The Student News Site of St. Joseph's University

The Hawk News

The Student News Site of St. Joseph's University

The Hawk News

The journey to craft my narrative; Discovering who I am and where I come from

For years, I had always wanted to research my family history. I had seen advertisements from companies like Ancestry and 23 and Me, which featured people from all walks of life proclaiming the success of their research.

But I was afraid that I wouldn’t find anything worthwhile and that it would be a waste of time, money, and effort to comb through what little information the website might offer.

But I was wrong. I ended up discovering things about my family and myself that I never would have imagined.
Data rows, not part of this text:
(* ===== verification/Authority.v ===== *)
(** * Authority: workloads/agent-authority-expiry/main.go

    The reference workload: an operation is authorized by a lease with a validity
    window, checked when it is requested and again when it is executed.  A request may be
    left pending on disk and executed by a later invocation; the invocation consumes it
    before it acts on it.

    The state directory and the clock are the [Disk] class.  The code runs in a small
    monad: the disk is threaded, errors stop the computation, and the effects that matter
    (time decisions, consuming the pending request, touching the worker state) are logged
    in order, also when the computation fails after them. *)

From S2P Require Import Prelude GoLib Json JsonFacts GoTime GoText JsonUtil JsonText Assertions Scenario Protocol ProtocolFacts Disk.
From Stdlib Require Import Ascii String.

(** ** Data *)
Inductive authorization :=
| authorized | denyNotYetValid | denyExpired | denyCapabilityMismatch | denyResourceMismatch
| denyMalformedAuthority | denyPrincipalMismatch | denyMalformedRequest | denyUnsupportedOperation.
#[export] Instance authorization_eq_dec : EqDecision authorization.
Proof. solve_decision. Defined.
Definition authorization_text (a : authorization) : string :=
  match a with
  | authorized => "AUTHORIZED"
  | denyNotYetValid => "DENY_NOT_YET_VALID"
  | denyExpired => "DENY_EXPIRED"
  | denyCapabilityMismatch => "DENY_CAPABILITY_MISMATCH"
  | denyResourceMismatch => "DENY_RESOURCE_MISMATCH"
  | denyMalformedAuthority => "DENY_MALFORMED_AUTHORITY"
  | denyPrincipalMismatch => "DENY_PRINCIPAL_MISMATCH"
  | denyMalformedRequest => "DENY_MALFORMED_REQUEST"
  | denyUnsupportedOperation => "DENY_UNSUPPORTED_OPERATION"
  end.

Record authority := {
  au_principal : string; au_capability : string; au_resource : string; au_not_before : string; au_expires : string
}.
Record operationRequest := {
  or_id : string; or_agent : string; or_operation : string; or_resource : string; or_authority : authority
}.
(** The initial authorization is kept as its text: a file may hold any. *)
Record pendingRequest := { pn_request : operationRequest; pn_initial : string; pn_time : Z }.
Record workerState := { wk_resource : string; wk_status : string; wk_restarts : Z; wk_last : string }.
Record outcome := {
  oc_id : string; oc_operation : string; oc_resource : string; oc_initial : string; oc_initial_time : Z;
  oc_execution : option authorization; oc_execution_time : option Z; oc_accepted : bool; oc_performed : bool;
  oc_worker : option workerState
}.

(** *** JSON *)
Definition enc_authority (a : authority) : json :=
  JObject [("principal", JString (au_principal a)); ("capability", JString (au_capability a));
           ("resource", JString (au_resource a)); ("not_before", JString (au_not_before a));
           ("expires_at", JString (au_expires a))]%string.
Definition enc_operation (r : operationRequest) : json :=
  JObject [("request_id", JString (or_id r)); ("agent_id", JString (or_agent r));
           ("operation", JString (or_operation r)); ("resource", JString (or_resource r));
           ("authority", enc_authority (or_authority r))]%string.
Definition enc_pending (p : pendingRequest) : json :=
  JObject [("request", enc_operation (pn_request p)); ("initial_authorization", JString (pn_initial p));
           ("initial_decision_time", enc_time (pn_time p))]%string.
Definition enc_worker (w : workerState) : json :=
  JObject ([("resource", JString (wk_resource w)); ("status", JString (wk_status w));
            ("restart_count", enc_int (wk_restarts w))]%string ++ omit_empty "last_request_id" (wk_last w)).
Definition enc_outcome (o : outcome) : json :=
  JObject ([("request_id", JString (oc_id o)); ("operation", JString (oc_operation o));
            ("resource", JString (oc_resource o)); ("initial_authorization", JString (oc_initial o));
            ("initial_decision_time", enc_time (oc_initial_time o))]%string
           ++ match oc_execution o with
              | Some a => [("execution_authorization"%string, JString (authorization_text a))] | None => [] end
           ++ match oc_execution_time o with Some t => [("execution_decision_time"%string, enc_time t)] | None => [] end
           ++ [("request_accepted", JBool (oc_accepted o)); ("side_effect_performed", JBool (oc_performed o))]%string
           ++ match oc_worker o with Some w => [("worker_state"%string, enc_worker w)] | None => [] end).

Definition dec_authority : decoder authority :=
  Build_decoder
    (TStruct [("principal", TString); ("capability", TString); ("resource", TString); ("not_before", TString);
              ("expires_at", TString)]%string)
    {| au_principal := ""; au_capability := ""; au_resource := ""; au_not_before := ""; au_expires := "" |}
    (λ old raw,
       let? fs := struct_fields raw in
       let? principal := get_field dec_string "principal" (au_principal old) fs in
       let? capability := get_field dec_string "capability" (au_capability old) fs in
       let? resource := get_field dec_string "resource" (au_resource old) fs in
       let? not_before := get_field dec_string "not_before" (au_not_before old) fs in
       let? expires := get_field dec_string "expires_at" (au_expires old) fs in
       Ok {| au_principal := principal; au_capability := capability; au_resource := resource;
             au_not_before := not_before; au_expires := expires |}).
Definition dec_operation : decoder operationRequest :=
  Build_decoder
    (TStruct [("request_id", TString); ("agent_id", TString); ("operation", TString); ("resource", TString);
              ("authority", go_type dec_authority)]%string)
    {| or_id := ""; or_agent := ""; or_operation := ""; or_resource := ""; or_authority := JsonUtil.zero dec_authority |}
    (λ old raw,
       let? fs := struct_fields raw in
       let? id := get_field dec_string "request_id" (or_id old) fs in
       let? agent := get_field dec_string "agent_id" (or_agent old) fs in
       let? operation := get_field dec_string "operation" (or_operation old) fs in
       let? resource := get_field dec_string "resource" (or_resource old) fs in
       let? au := get_field dec_authority "authority" (or_authority old) fs in
       Ok {| or_id := id; or_agent := agent; or_operation := operation; or_resource := resource; or_authority := au |}).
Definition dec_pending : decoder pendingRequest :=
  Build_decoder
    (TStruct [("request", go_type dec_operation); ("initial_authorization", TString); ("initial_decision_time", TTime)]%string)
    {| pn_request := JsonUtil.zero dec_operation; pn_initial := ""; pn_time := zero_time |}
    (λ old raw,
       let? fs := struct_fields raw in
       let? request := get_field dec_operation "request" (pn_request old) fs in
       let? initial := get_field dec_string "initial_authorization" (pn_initial old) fs in
       let? t := get_field dec_time "initial_decision_time" (pn_time old) fs in
       Ok {| pn_request := request; pn_initial := initial; pn_time := t |}).
Definition dec_worker : decoder workerState :=
  Build_decoder
    (TStruct [("resource", TString); ("status", TString); ("restart_count", TInt 64); ("last_request_id", TString)]%string)
    {| wk_resource := ""; wk_status := ""; wk_restarts := 0; wk_last := "" |}
    (λ old raw,
       let? fs := struct_fields raw in
       let? resource := get_field dec_string "resource" (wk_resource old) fs in
       let? status := get_field dec_string "status" (wk_status old) fs in
       let? restarts := get_field (dec_int 64) "restart_count" (wk_restarts old) fs in
       let? last := get_field dec_string "last_request_id" (wk_last old) fs in
       Ok {| wk_resource := resource; wk_status := status; wk_restarts := restarts; wk_last := last |}).
(** [stateRequest], with its one field. *)
Definition dec_state_request : decoder string :=
  Build_decoder (TStruct [("resource", TString)]%string) ""%string
    (λ old raw, let? fs := struct_fields raw in get_field dec_string "resource" old fs).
I decided to register for an account on Ancestry.com. On the first day I began to do my research, I was greeted with a treasure trove of photographs and documents that I had never seen before. Three of my most exciting discoveries were a high school yearbook photo of my grandmother, an old photo of my great-great-grandmother and her sister from the 1910s in South Carolina and a ship’s passenger list containing the name of my nonna and her mother when they sailed to the U.S. from Sicily.

I also came across other old documents like censuses, marriage records and draft cards. I felt like I was digging up a long-buried fossil, finding things that were submerged in decades of obscurity. Being the only one in my family to finally uncover these old troves of family history gave me a feeling of pure bliss and excitement.

I felt like a historian skimming through old documents and sources, trying to piece together a narrative. In my case, I was put- ting together my family’s stories so that I could better understand where I came from.

Researching my family history not only drew me closer to the people in my family who came long before me, but it also created a stronger bond between me and the people in my family who I currently know and love.

The stories I would hear from my parents or my grandparents about their past and the people they once knew didn’t feel so remote anymore. I could picture the faces of the people they told me about, imagine what they would have sounded like, and how they would have laughed, smiled and moved.

After learning more about my family’s ancestry, I could talk to my grandmother about the days when she would sit with her father and listen to old jazz records. I could talk to my mother about the long-forgotten fig desserts that she remembers her grandmother making for her during her annual trips to South Carolina. I could talk to my father and my uncle about our ancestors’ roles as record-keepers in the old country.

Suddenly, these were no longer just stories. They were explanations for who I am today.

Why do I love music, especially big-band jazz? Maybe because of my great-grandfather. Why do I have a passion for cooking and baking? Maybe because of my great-grandmother, or the numerous other cooks in my family. Why do I have a strong affinity for writing? Maybe because of my ancestors in Sicily whose livelihoods revolved around writing.

It’s true that not every facet of one’s life can be explained by lineage alone, but I like to think that these things play some role in who I am today. It gives me pride to say that I carry those talents and passions with me.

The value in learning about my personal history came from the formation of bonds with people that I never met. I don’t know many of the people who are part of my family tree, but while learning more about my ancestry, I felt like I had a personal connection to them.

The journey to uncover my family tree is ongoing, but based on what I have discovered, I feel that I have given the greatest honor that I could to those who came long before me.